Identify each line in the records below that contains the word "exactly", and copy it.

Input data:
- Opening Delimiter -
(** The listing never raises, whatever the store holds. *)
Lemma get_all_students_total (self : StudentManager) :
  exists l,
    get_all_students self = (Ok l, self)
    /\ map Some l
       = map (fun k => dict_get k (_students self))
           (sorted (dict_keys (_students self))).
Proof.
  rewrite get_all_students_eq.
  destruct (getitems_Ok (_students self) (sorted (dict_keys (_students self))))
    as (l & Hl & Hmap).
  - intros k Hk. eapply Permutation_in; [apply sorted_Permutation | exact Hk].
  - exists l. now rewrite Hl.
Qed.

Lemma sorted_nil : sorted [] = [].
Proof. reflexivity. Qed.

(** Under the store invariant the ids of the listing are the sorted keys. *)
Lemma listing_ids (d : dict Student) (keys : list string) (l : list Student) :
  (forall k s, In (k, s) d -> sid s = k) ->
  map Some l = map (fun k => dict_get k d) keys ->
  map sid l = keys.
Proof.
  intros Hid. revert l. induction keys as [|k keys IH]; intros [|s l]; simpl;
    try discriminate; [reflexivity|].
  intros [= Hs Hl]. f_equal; [|now apply IH].
  symmetry in Hs. apply dict_get_In in Hs. now apply Hid.
Qed.

Lemma StronglySorted_map_sid (R : string -> string -> Prop) (l : list Student) :
  StronglySorted R (map sid l) ->
  StronglySorted (fun a b => R (sid a) (sid b)) l.
Proof.
  induction l as [|a l IH]; simpl; intros H; [constructor|].
  inversion H; subst. constructor; [auto|].
  rewrite Forall_forall in *. intros x Hx. apply H3. now apply in_map.
Qed.

(** C7: for every store state [get_all_students] returns normally, with
    the empty list when the store is empty; in a store that satisfies the
    store invariant the list holds exactly the records of the store, in
    strictly ascending order of id, and it is the same list for every
    order in which the same entries were inserted. *)
Theorem get_all_students_sorted_by_id (self : StudentManager) :
  (exists l,
     get_all_students self = (Ok l, self)
     /\ (_students self = [] -> l = []))
  /\ (store_inv (_students self) ->
      exists l,
        get_all_students self = (Ok l, self)
        /\ Permutation l (dict_values (_students self))
        /\ StronglySorted id_lt l
        /\ forall self2,
             Permutation (_students self2) (_students self) ->
             get_all_students self2 = (Ok l, self2)).
Proof.
  destruct (get_all_students_total self) as (l & Hl & Hmap). split.
  - exists l. split; [exact Hl|]. intros Hempty. rewrite Hempty in Hmap.
    simpl in Hmap. now destruct l.
  - intros [Hwf Hid]. exists l. split; [exact Hl|].
    assert (Hids : map sid l = sorted (dict_keys (_students self)))
      by (eapply listing_ids; eauto).
    split; [|split].
    + assert (Hp : Permutation (map Some l)
                     (map Some (dict_values (_students self)))).
      { rewrite Hmap, <- dict_get_own_keys by assumption.
        apply Permutation_map, sorted_Permutation. }
      apply Permutation_map_inv in Hp as (l3 & Heq & Hp).
      apply map_Some_inj in Heq. subst l3. now symmetry.
    + unfold id_lt. apply (StronglySorted_map_sid (fun x y => String.ltb x y = true)).
      rewrite Hids. apply StronglySorted_strict; [|apply sorted_StronglySorted].
      eapply Permutation_NoDup; [symmetry; apply sorted_Permutation | exact Hwf].
    + intros self2 Hp.
      destruct (get_all_students_total self2) as (l2 & Hl2 & Hmap2).
      rewrite Hl2. do 2 f_equal. apply map_Some_inj.
      rewrite Hmap, Hmap2.
      rewrite (sorted_of_Permutation (dict_keys (_students self2))
                 (dict_keys (_students self)))
        by (unfold dict_keys; now apply Permutation_map).
      apply map_ext. intros k. now apply dict_get_Permutation.
Qed.

(** ** The store invariant through the operations *)

Lemma store_inv_nil : store_inv [].
Proof. split; [constructor | intros k s []]. Qed.

Lemma store_inv_set (d : dict Student) (s : Student) :
  store_inv d -> store_inv (dict_set (sid s) s d).
Proof.
  intros [Hwf Hid]. split; [now apply dict_set_wf|].
  intros k0 s0 Hin. apply dict_set_In in Hin as [[-> ->] | Hin]; auto.
Qed.

Lemma store_inv_del (d : dict Student) (k : string) :
  store_inv d -> store_inv (dict_del k d).
Proof.
  intros [Hwf Hid]. split; [now apply dict_del_wf|].
  intros k0 s0 Hin. apply dict_del_In in Hin. auto.
Qed.

Lemma candidate_sid (s : Student) (updates : list update_item) :
  sid (candidate s updates) = sid s.
Proof. reflexivity. Qed.

Lemma add_student_inv (student : Student) (self : StudentManager) r self' :
  add_student student self = (r, self') ->
  store_inv (_students self) ->
  store_inv (_students self') /\ env self' = env self.
Proof.
  rewrite add_student_eq. intros H Hinv.
  destruct (dict_mem _ _); [injection H as <- <-; auto|].
  destruct (validate student); injection H as <- <-; auto.
  simpl. split; [now apply store_inv_set | reflexivity].
Qed.

Lemma modify_student_inv id updates (self : StudentManager) r self' :
  modify_student id updates self = (r, self') ->
  store_inv (_students self) ->
  store_inv (_students self') /\ env self' = env self.
Proof.
  rewrite modify_student_eq. intros H Hinv.
  destruct (dict_get id (_students self)) as [s|] eqn:Hget;
    [|injection H as <- <-; auto].
  destruct (validate _); injection H as <- <-; auto.
  simpl. split; [|reflexivity].
  assert (Hid : sid (candidate s updates) = id).
  { rewrite candidate_sid. destruct Hinv as [_ Hid]. apply Hid.
    now apply dict_get_In. }
  rewrite <- Hid at 1. now apply store_inv_set.
Qed.

Lemma delete_student_inv id (self : StudentManager) r self' :
  delete_student id self = (r, self') ->
  store_inv (_students self) ->
  store_inv (_students self') /\ env self' = env self.
Proof.
  rewrite delete_student_eq. intros H Hinv.
  destruct (dict_mem _ _); injection H as <- <-; auto.
  simpl. split; [now apply store_inv_del | reflexivity].
Qed.

(** An update leaves the id under every key as it was. *)
Lemma modify_student_keeps_ids id updates (self : StudentManager) r self' :
  modify_student id updates self = (r, self') ->
  forall k,
    option_map sid (dict_get k (_students self'))
    = option_map sid (dict_get k (_students self)).
Proof.
  rewrite modify_student_eq. intros H k.
  destruct (dict_get id (_students self)) as [s|] eqn:Hget;
    [|now injection H as <- <-].
  destruct (validate _); injection H as <- <-; [|reflexivity].
  simpl. destruct (String.eqb_spec id k) as [<-|Hne].
  - now rewrite dict_get_set_eq, Hget.
  - now rewrite dict_get_set_ne.
Qed.

Lemma save_and_exit_StudentStorage (self : StudentManager) :
  save_and_exit (storage := StudentStorage.impl) self
  = (Ok tt,
     {| _students := _students self;
        env := snd (StudentStorage.save_data (_students self) (env self)) |}).
Proof.
  unfold save_and_exit, bind, get_students, with_world. simpl.
  unfold StudentStorage.save_data. now destruct (disk (env self)).
Qed.

Lemma load_data_inv (w : world) :
  file_inv (data_file w) ->
  exists d w', StudentStorage.load_data w = (Ok d, w')
               /\ store_inv d /\ data_file w' = data_file w.
Proof.
  unfold StudentStorage.load_data. intros Hf.
  destruct (data_file w) as [|e|d] eqn:Hfile; do 2 eexists;
    (split; [reflexivity|]); simpl; rewrite ?Hfile; auto using store_inv_nil.
Qed.

Lemma init_inv (w : world) (self : StudentManager) (w' : world) :
  file_inv (data_file w) ->
  __init__ (storage := StudentStorage.impl) w = (Ok self, w') ->
  system_inv self.
Proof.
  intros Hf. unfold __init__. simpl.
  destruct (load_data_inv w Hf) as (d & w1 & Hload & Hd & Hfile).
  rewrite Hload. intros [= <- <-]. split; simpl; [assumption|].
  now rewrite Hfile.
Qed.

Lemma step_inv (self self' : StudentManager) :
  step self self' -> system_inv self -> system_inv self'.
Proof.
  intros Hstep [Hstore Hfile]. destruct Hstep as
    [student self r self' H | id updates self r self' H | id self r self' H
    | self r self' H | d self | self self' w' H].
  - destruct (add_student_inv _ _ _ _ H Hstore) as [Hs He].
    split; [assumption | now rewrite He].
  - destruct (modify_student_inv _ _ _ _ _ H Hstore) as [Hs He].
    split; [assumption | now rewrite He].
  - destruct (delete_student_inv _ _ _ _ H Hstore) as [Hs He].
    split; [assumption | now rewrite He].
  - rewrite save_and_exit_StudentStorage in H. injection H as _ <-.
    split; [assumption|]. simpl. unfold StudentStorage.save_data.
    destruct (disk (env self)); simpl; auto.
  - split; assumption.
  - eapply init_inv; eauto.
Qed.

Lemma reachable_inv (self : StudentManager) : reachable self -> system_inv self.
Proof.
  induction 1 as [w self w' Hfresh Hinit | self self' _ IH Hstep].
  - eapply init_inv; [|exact Hinit].
    destruct Hfresh as [-> | [e ->]]; exact I.
  - eapply step_inv; eauto.
Qed.

(** C6: in every state that a manager reaches, from the load at start-up
    on and through every [add_student], [modify_student],
    [delete_student], save and restart, each key of the store is the id of
    the record it maps to, the keys are pairwise distinct and so no two
    records share an id; and [modify_student], whatever it returns, leaves
    the id of the record under every key as it was. *)
Theorem store_invariant_holds (self : StudentManager) :
  reachable self ->
  store_inv (_students self)
  /\ NoDup (map sid (dict_values (_students self)))
  /\ (forall id updates r self',
        modify_student id updates self = (r, self') ->
        store_inv (_students self')
        /\ forall k,
             option_map sid (dict_get k (_students self'))
             = option_map sid (dict_get k (_students self))).
Proof.
  intros Hreach. destruct (reachable_inv self Hreach) as [Hstore _].
  split; [assumption|]. split; [now apply store_inv_ids_distinct|].
  intros id updates r self' H. split.
  - now destruct (modify_student_inv _ _ _ _ _ H Hstore).
  - now apply (modify_student_keeps_ids _ _ _ _ _ H).
Qed.

(** ** The query agent *)

Lemma parse_query_eq (text : string) :
  LLMQueryAgent.parse_query text =
  let query_params := LLMQueryAgent.extract (PyStr.lower text) in
  if Params.is_empty query_params then
    Raise (StudentError
      (if LLMQueryAgent.exploratory (PyStr.lower text) then
         "LLM failed to extract valid filtering parameters from the natural language input. Please try a more specific query."
       else "LLM Parsing Failed: No valid filtering conditions were recognized."))
  else Ok query_params.
Proof.
  unfold LLMQueryAgent.parse_query. cbv zeta.
  destruct (Params.is_empty _); [|reflexivity].
  now destruct (LLMQueryAgent.exploratory _).
Qed.

(** A text that contains one of the English exploratory phrases, in any
    case, is exploratory once lower-cased. *)
Lemma exploratory_lower (text : string) :
  ("about" in_str text) || ("who is" in_str text) = true ->
  LLMQueryAgent.exploratory (PyStr.lower text) = true.
Proof.
  intros H. unfold LLMQueryAgent.exploratory.
  apply orb_true_iff in H as [H | H]; apply contains_lower in H.
  - change (PyStr.lower "about") with "about" in H. now rewrite H.
  - change (PyStr.lower "who is") with "who is" in H.
    rewrite H. now rewrite orb_true_r.
Qed.

(** C8: [parse_query] raises a [StudentError], the failure of the query
    parse, on the text "who is tall"; and on every text from which no
    filter parameter is extracted it raises a [StudentError], the one
    about failing to extract parameters when the text contains the
    exploratory phrasing "about" or "who is" (or has it once
    lower-cased). *)
Theorem parse_query_fails_without_parameters (text : string) :
  Params.is_empty (LLMQueryAgent.extract (PyStr.lower text)) = true ->
  LLMQueryAgent.parse_query "who is tall"
  = Raise (StudentError
      "LLM failed to extract valid filtering parameters from the natural language input. Please try a more specific query.")
  /\ (exists msg, LLMQueryAgent.parse_query text = Raise (StudentError msg))
  /\ (("about" in_str text) || ("who is" in_str text)
      || LLMQueryAgent.exploratory (PyStr.lower text) = true ->
      LLMQueryAgent.parse_query text
      = Raise (StudentError
          "LLM failed to extract valid filtering parameters from the natural language input. Please try a more specific query.")).
Proof.
  intros Hempty. split; [reflexivity|].
  rewrite parse_query_eq. cbv zeta. rewrite Hempty. split; [eauto|].
  intros H. apply orb_true_iff in H as [H | H].
  - now rewrite (exploratory_lower _ H).
  - now rewrite H.
Qed.

(** ** Searching by name *)

Lemma all_ascii_complete (a : ascii) : In a all_ascii.
Proof.
  unfold all_ascii. apply in_map_iff. exists (nat_of_ascii a).
  split; [apply ascii_nat_embedding|].
  apply in_seq. pose proof (nat_ascii_bounded a). lia.
Qed.

(** Two characters have the same ASCII lowering exactly when they are the
    same letter up to case. *)
Lemma lower_char_same_letter (a b : ascii) :
  Ascii.eqb (PyStr.lower_char a) (PyStr.lower_char b) = same_letter a b.
Proof.
  assert (H : forallb (fun a =>
                forallb (fun b =>
                  Bool.eqb (Ascii.eqb (PyStr.lower_char a) (PyStr.lower_char b))
                    (same_letter a b)) all_ascii) all_ascii = true)
    by (vm_compute; reflexivity).
  rewrite forallb_forall in H. specialize (H a (all_ascii_complete a)).
  rewrite forallb_forall in H. specialize (H b (all_ascii_complete b)).
  now apply eqb_prop in H.
Qed.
- Closing Delimiter -
Answer space:
    store invariant the list holds exactly the records of the store, in
(** Two characters have the same ASCII lowering exactly when they are the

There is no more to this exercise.